#### EXCERPTED RECORDS ####

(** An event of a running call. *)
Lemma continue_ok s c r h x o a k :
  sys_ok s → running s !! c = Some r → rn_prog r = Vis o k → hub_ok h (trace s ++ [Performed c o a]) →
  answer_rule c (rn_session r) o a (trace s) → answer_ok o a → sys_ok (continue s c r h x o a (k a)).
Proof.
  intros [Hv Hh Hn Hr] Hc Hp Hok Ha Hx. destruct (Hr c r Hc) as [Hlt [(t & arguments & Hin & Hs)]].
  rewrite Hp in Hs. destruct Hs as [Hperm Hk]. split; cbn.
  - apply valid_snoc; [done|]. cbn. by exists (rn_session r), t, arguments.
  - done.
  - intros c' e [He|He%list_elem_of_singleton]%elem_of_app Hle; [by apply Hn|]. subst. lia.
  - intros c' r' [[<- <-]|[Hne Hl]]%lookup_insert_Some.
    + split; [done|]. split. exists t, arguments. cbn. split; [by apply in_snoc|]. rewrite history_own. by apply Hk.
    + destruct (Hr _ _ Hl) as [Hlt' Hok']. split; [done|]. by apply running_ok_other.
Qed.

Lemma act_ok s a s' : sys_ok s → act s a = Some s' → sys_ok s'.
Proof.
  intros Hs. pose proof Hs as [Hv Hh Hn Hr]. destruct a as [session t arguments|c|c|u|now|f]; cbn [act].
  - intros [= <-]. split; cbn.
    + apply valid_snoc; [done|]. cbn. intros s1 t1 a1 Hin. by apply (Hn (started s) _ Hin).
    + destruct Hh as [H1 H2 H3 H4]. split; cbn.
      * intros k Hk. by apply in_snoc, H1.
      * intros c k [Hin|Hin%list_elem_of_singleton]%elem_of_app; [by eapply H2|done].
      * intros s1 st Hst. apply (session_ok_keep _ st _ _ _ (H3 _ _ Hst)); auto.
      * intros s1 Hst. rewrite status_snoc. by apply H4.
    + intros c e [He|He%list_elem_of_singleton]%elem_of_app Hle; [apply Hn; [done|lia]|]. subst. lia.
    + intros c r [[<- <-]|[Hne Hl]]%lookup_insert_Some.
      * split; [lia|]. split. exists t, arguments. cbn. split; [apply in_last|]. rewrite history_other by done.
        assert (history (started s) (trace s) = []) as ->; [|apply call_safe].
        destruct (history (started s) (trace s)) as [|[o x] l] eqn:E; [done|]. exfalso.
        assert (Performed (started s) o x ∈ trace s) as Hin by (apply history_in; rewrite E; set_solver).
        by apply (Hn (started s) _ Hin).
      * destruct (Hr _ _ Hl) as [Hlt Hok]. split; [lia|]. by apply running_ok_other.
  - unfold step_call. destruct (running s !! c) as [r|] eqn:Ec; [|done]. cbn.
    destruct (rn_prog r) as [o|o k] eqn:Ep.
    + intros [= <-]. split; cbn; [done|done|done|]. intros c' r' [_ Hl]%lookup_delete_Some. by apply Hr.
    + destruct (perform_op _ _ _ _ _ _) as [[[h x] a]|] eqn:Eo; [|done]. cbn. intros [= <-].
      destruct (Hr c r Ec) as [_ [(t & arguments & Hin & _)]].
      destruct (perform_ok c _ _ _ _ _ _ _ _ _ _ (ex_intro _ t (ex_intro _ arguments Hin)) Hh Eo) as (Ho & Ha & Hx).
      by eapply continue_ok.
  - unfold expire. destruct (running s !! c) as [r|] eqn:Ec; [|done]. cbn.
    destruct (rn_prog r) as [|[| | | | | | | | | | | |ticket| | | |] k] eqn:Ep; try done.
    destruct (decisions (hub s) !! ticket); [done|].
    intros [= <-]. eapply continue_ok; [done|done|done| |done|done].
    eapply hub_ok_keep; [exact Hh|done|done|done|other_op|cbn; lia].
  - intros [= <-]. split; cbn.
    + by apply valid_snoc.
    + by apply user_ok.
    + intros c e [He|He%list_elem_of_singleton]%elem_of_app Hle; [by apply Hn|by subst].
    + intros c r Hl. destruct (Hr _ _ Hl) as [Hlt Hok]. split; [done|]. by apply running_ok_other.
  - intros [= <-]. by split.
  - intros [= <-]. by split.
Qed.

####
#### EXCERPTED RECORDS ####

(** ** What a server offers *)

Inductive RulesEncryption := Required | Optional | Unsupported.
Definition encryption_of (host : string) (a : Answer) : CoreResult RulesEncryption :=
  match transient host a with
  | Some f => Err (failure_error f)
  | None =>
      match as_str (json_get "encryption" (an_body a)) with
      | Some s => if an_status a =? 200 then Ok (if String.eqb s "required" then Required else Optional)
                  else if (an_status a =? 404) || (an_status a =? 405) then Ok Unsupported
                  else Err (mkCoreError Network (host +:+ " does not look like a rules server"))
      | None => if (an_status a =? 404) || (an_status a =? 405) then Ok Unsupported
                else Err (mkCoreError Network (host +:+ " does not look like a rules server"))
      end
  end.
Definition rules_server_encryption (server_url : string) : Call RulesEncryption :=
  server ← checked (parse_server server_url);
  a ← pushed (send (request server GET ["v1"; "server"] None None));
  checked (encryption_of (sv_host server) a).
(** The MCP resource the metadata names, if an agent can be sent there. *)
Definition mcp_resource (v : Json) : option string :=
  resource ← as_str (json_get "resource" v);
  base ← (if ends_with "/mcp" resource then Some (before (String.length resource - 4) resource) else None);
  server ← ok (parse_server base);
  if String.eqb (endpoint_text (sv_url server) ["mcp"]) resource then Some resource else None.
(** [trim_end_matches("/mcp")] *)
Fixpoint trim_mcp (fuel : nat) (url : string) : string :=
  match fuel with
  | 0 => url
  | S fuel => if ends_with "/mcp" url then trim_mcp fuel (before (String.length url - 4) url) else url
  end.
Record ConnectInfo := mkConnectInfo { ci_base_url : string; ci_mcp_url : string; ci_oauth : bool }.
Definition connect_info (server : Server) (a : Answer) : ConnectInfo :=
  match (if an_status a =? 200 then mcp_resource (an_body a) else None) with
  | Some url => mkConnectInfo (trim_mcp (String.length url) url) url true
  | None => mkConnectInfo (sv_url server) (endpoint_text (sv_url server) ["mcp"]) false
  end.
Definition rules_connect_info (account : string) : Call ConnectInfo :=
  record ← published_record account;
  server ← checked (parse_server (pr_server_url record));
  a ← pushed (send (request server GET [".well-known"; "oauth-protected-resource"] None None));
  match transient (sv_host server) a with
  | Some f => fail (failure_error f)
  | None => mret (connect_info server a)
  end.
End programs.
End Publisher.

####

- **PROBLEM REQUIREMENTS**: Take the stretch of lines above from the one containing "r [[<- <-]|[Hne Hl]]%lookup_insert_Some." through the one containing "apply Hn|by subst]." and repeat it exactly, adding no other line.

- **EXPECTED ANSWER**:
    + intros c r [[<- <-]|[Hne Hl]]%lookup_insert_Some.
      * split; [lia|]. split. exists t, arguments. cbn. split; [apply in_last|]. rewrite history_other by done.
        assert (history (started s) (trace s) = []) as ->; [|apply call_safe].
        destruct (history (started s) (trace s)) as [|[o x] l] eqn:E; [done|]. exfalso.
        assert (Performed (started s) o x ∈ trace s) as Hin by (apply history_in; rewrite E; set_solver).
        by apply (Hn (started s) _ Hin).
      * destruct (Hr _ _ Hl) as [Hlt Hok]. split; [lia|]. by apply running_ok_other.
  - unfold step_call. destruct (running s !! c) as [r|] eqn:Ec; [|done]. cbn.
    destruct (rn_prog r) as [o|o k] eqn:Ep.
    + intros [= <-]. split; cbn; [done|done|done|]. intros c' r' [_ Hl]%lookup_delete_Some. by apply Hr.
    + destruct (perform_op _ _ _ _ _ _) as [[[h x] a]|] eqn:Eo; [|done]. cbn. intros [= <-].
      destruct (Hr c r Ec) as [_ [(t & arguments & Hin & _)]].
      destruct (perform_ok c _ _ _ _ _ _ _ _ _ _ (ex_intro _ t (ex_intro _ arguments Hin)) Hh Eo) as (Ho & Ha & Hx).
      by eapply continue_ok.
  - unfold expire. destruct (running s !! c) as [r|] eqn:Ec; [|done]. cbn.
    destruct (rn_prog r) as [|[| | | | | | | | | | | |ticket| | | |] k] eqn:Ep; try done.
    destruct (decisions (hub s) !! ticket); [done|].
    intros [= <-]. eapply continue_ok; [done|done|done| |done|done].
    eapply hub_ok_keep; [exact Hh|done|done|done|other_op|cbn; lia].
  - intros [= <-]. split; cbn.
    + by apply valid_snoc.
    + by apply user_ok.
    + intros c e [He|He%list_elem_of_singleton]%elem_of_app Hle; [by apply Hn|by subst].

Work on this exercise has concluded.